### The data
[Start of section]

(** A history the gate allows: the flag is set at most once and the plugin
    only works once it is; answers the flag at the end. *)
Fixpoint gate (used : bool) (h : list (nat * act)) : option bool :=
  match h with
  | [] => Some used
  | (_, ASet) :: rest => if used then None else gate true rest
  | (_, AWork) :: rest => if used then gate used rest else None
  end.

Lemma gate_snoc used h b i a :
  gate used h = Some b →
  gate used (h ++ [(i, a)]) = match a, b with
                              | ASet, false => Some true
                              | AWork, true => Some true
                              | _, _ => None
                              end.
Proof.
  revert used. induction h as [|[j c] h IH]; intros used; simpl.
  - intros [= ->]. by destruct a, b.
  - destruct c, used; try done; apply IH.
Qed.

Lemma gate_true_no_set h b j : gate true h = Some b → (j, ASet) ∉ h.
Proof.
  induction h as [|[k c] h IH]; simpl; [by intros _ ?%elem_of_nil|].
  destruct c; [done|]. intros Hg [[=]|Hin]%elem_of_cons. by apply IH.
Qed.

Lemma gate_set_unique h b i j :
  gate false h = Some b → (i, ASet) ∈ h → (j, ASet) ∈ h → i = j.
Proof.
  destruct h as [|[k c] h]; simpl; [by intros _ ?%elem_of_nil|]. destruct c; [|done].
  intros Hg Hi Hj. pose proof (λ k, gate_true_no_set h b k Hg) as Hn.
  apply elem_of_cons in Hi as [[= ->]|Hi]; [|by apply Hn in Hi].
  by apply elem_of_cons in Hj as [[= ->]|Hj]; [|apply Hn in Hj].
Qed.

Lemma gate_true_set h : gate false h = Some true → ∃ j, (j, ASet) ∈ h.
Proof.
  destruct h as [|[k c] h]; simpl; [done|]. destruct c; [|done]. intros _. exists k. by left.
Qed.

Lemma gate_work_after h b pre i post :
  gate false h = Some b → h = pre ++ (i, AWork) :: post → ∃ j, (j, ASet) ∈ pre.
Proof.
  intros Hg ->. destruct pre as [|[k c] pre]; [done|]. simpl in Hg. destruct c; [|done].
  exists k. by left.
Qed.

Section Gate.
Context `{UnicodeTables}.
Variable s0 : server.
Variable reqs : list any_request.

(** The reply itself is not looked at here, only whether it is an error. *)
Definition serve_any (q : any_request) : prog sdkE (option error) :=
  match q with Any r => a ← serve_request s0 r; Ret a.2 end.

(** Goroutine [i] carries an Auth request with the configured token. *)
Definition right_auth (i : nat) : Prop :=
  reqs !! i = Some (Any (RAuth (sc_AuthToken (srv_cfg s0)))).

Record others (i : nat) (s s' : sdk_state) : Prop := {
  ot_held : mutex s = Some i → mutex s' = Some i ∧ authUsed s' = authUsed s;
  ot_free : mutex s ≠ Some i → mutex s' ≠ Some i;
  ot_used : authUsed s = true → authUsed s' = true;
  ot_own : own i (hist s') = own i (hist s);
}.

#[local] Instance others_pre i : PreOrder (others i).
Proof.
  split; [by constructor|]. intros s1 s2 s3 [H1 F1 U1 O1] [H2 F2 U2 O2]. constructor; auto.
  - intros Hm. destruct (H1 Hm) as [Hm2 ->%symmetry]. by apply H2.
  - congruence.
Qed.

Record sdk_inv (s : sdk_state) : Prop := {
  in_gate : gate false (hist s) = Some (authUsed s);
  in_right : ∀ i, (i, ASet) ∈ hist s → right_auth i;
}.

Notation rg := (rg sdk_step others sdk_inv).

Lemma stable {A} i (p : prog sdkE A) Q s s1 : others i s s1 → rg i p Q s → rg i p Q s1.
Proof. apply rg_stable. apply _. Qed.

Lemma seq {A B} i (p : prog sdkE A) (k : A → prog sdkE B) Q s :
  rg i p (λ a s', rg i (k a) Q s') s → rg i (p ≫= k) Q s.
Proof. apply rg_seq. apply _. Qed.

Lemma quiet_seq {X B} i (e : sdkE X) (k : X → prog sdkE B) Q s :
  (∀ s1 x s2, sdk_step i X e s1 x s2 → s2 = s1) →
  (∀ x, rg i (k x) Q s) → rg i (trigger e ≫= k) Q s.
Proof.
  intros Hq Hk. apply rg_trigger_seq. intros s1 H1 H2 x s2 Hs. apply Hq in Hs as ->.
  split; [done|]. split; [intros j _; reflexivity|].
  eapply stable; [exact H1|apply Hk].
Qed.

Lemma log_seq {B} i ev (k : unit → prog sdkE B) Q s :
  rg i (k tt) Q s → rg i (log_event s0 ev ≫= k) Q s.
Proof.
  intros Hk. unfold log_event. destruct (srv_logger s0); [|done].
  apply (quiet_seq i (SLog ev) (λ _, k tt)); [by intros ??? ->|done].
Qed.

Lemma logRPC_seq {B} i method err (k : unit → prog sdkE B) Q s :
  rg i (k tt) Q s → rg i (logRPC s0 method err ≫= k) Q s.
Proof. unfold logRPC. destruct err; apply log_seq. Qed.

Lemma identity_seq {B} i (k : string * Z → prog sdkE B) Q s :
  (∀ x, rg i (k x) Q s) → rg i (identity s0 ≫= k) Q s.
Proof.
  intros Hk. unfold identity. destruct (is_identityHook _); [|by apply Hk].
  by apply quiet_seq; [intros ??? ->|].
Qed.

Lemma lock_seq {B} i (k : unit → prog sdkE B) Q s :
  mutex s ≠ Some i →
  (∀ s1, own i (hist s1) = own i (hist s) → mutex s1 = Some i → rg i (k tt) Q s1) →
  rg i (trigger SLock ≫= k) Q s.
Proof.
  intros Hm Hk. apply rg_trigger_seq. intros s1 [_ _ _ O1] [G1 G2] [] s2 [Hn ->]. split_and!.
  - by constructor.
  - intros j Hj. constructor; simpl; try done; rewrite Hn; [done|]. intros _ [=]. by subst.
  - by apply Hk.
Qed.

Lemma unlock_seq {B} i (k : unit → prog sdkE B) Q s :
  mutex s = Some i →
  (∀ s1, own i (hist s1) = own i (hist s) → authUsed s1 = authUsed s →
     mutex s1 ≠ Some i → rg i (k tt) Q s1) →
  rg i (trigger SUnlock ≫= k) Q s.
Proof.
  intros Hm Hk. apply rg_trigger_seq. intros s1 [H1 _ _ O1] [G1 G2] [] s2 Hs. simpl in Hs. subst s2.
  destruct (H1 Hm) as [Hm1 U1]. split_and!.
  - by constructor.
  - intros j Hj. constructor; simpl; try done. rewrite Hm1. intros [=]. by subst.
  - apply Hk; simpl; done.
Qed.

[End of section]

### Work to be completed
Copy exactly the lines from the one containing "rg i (k tt) Q s → rg i (log_event" through the last line of the records, both included, and nothing else.

### Exercise answer
  rg i (k tt) Q s → rg i (log_event s0 ev ≫= k) Q s.
Proof.
  intros Hk. unfold log_event. destruct (srv_logger s0); [|done].
  apply (quiet_seq i (SLog ev) (λ _, k tt)); [by intros ??? ->|done].
Qed.

Lemma logRPC_seq {B} i method err (k : unit → prog sdkE B) Q s :
  rg i (k tt) Q s → rg i (logRPC s0 method err ≫= k) Q s.
Proof. unfold logRPC. destruct err; apply log_seq. Qed.

Lemma identity_seq {B} i (k : string * Z → prog sdkE B) Q s :
  (∀ x, rg i (k x) Q s) → rg i (identity s0 ≫= k) Q s.
Proof.
  intros Hk. unfold identity. destruct (is_identityHook _); [|by apply Hk].
  by apply quiet_seq; [intros ??? ->|].
Qed.

Lemma lock_seq {B} i (k : unit → prog sdkE B) Q s :
  mutex s ≠ Some i →
  (∀ s1, own i (hist s1) = own i (hist s) → mutex s1 = Some i → rg i (k tt) Q s1) →
  rg i (trigger SLock ≫= k) Q s.
Proof.
  intros Hm Hk. apply rg_trigger_seq. intros s1 [_ _ _ O1] [G1 G2] [] s2 [Hn ->]. split_and!.
  - by constructor.
  - intros j Hj. constructor; simpl; try done; rewrite Hn; [done|]. intros _ [=]. by subst.
  - by apply Hk.
Qed.

Lemma unlock_seq {B} i (k : unit → prog sdkE B) Q s :
  mutex s = Some i →
  (∀ s1, own i (hist s1) = own i (hist s) → authUsed s1 = authUsed s →
     mutex s1 ≠ Some i → rg i (k tt) Q s1) →
  rg i (trigger SUnlock ≫= k) Q s.
Proof.
  intros Hm Hk. apply rg_trigger_seq. intros s1 [H1 _ _ O1] [G1 G2] [] s2 Hs. simpl in Hs. subst s2.
  destruct (H1 Hm) as [Hm1 U1]. split_and!.
  - by constructor.
  - intros j Hj. constructor; simpl; try done. rewrite Hm1. intros [=]. by subst.
  - apply Hk; simpl; done.
Qed.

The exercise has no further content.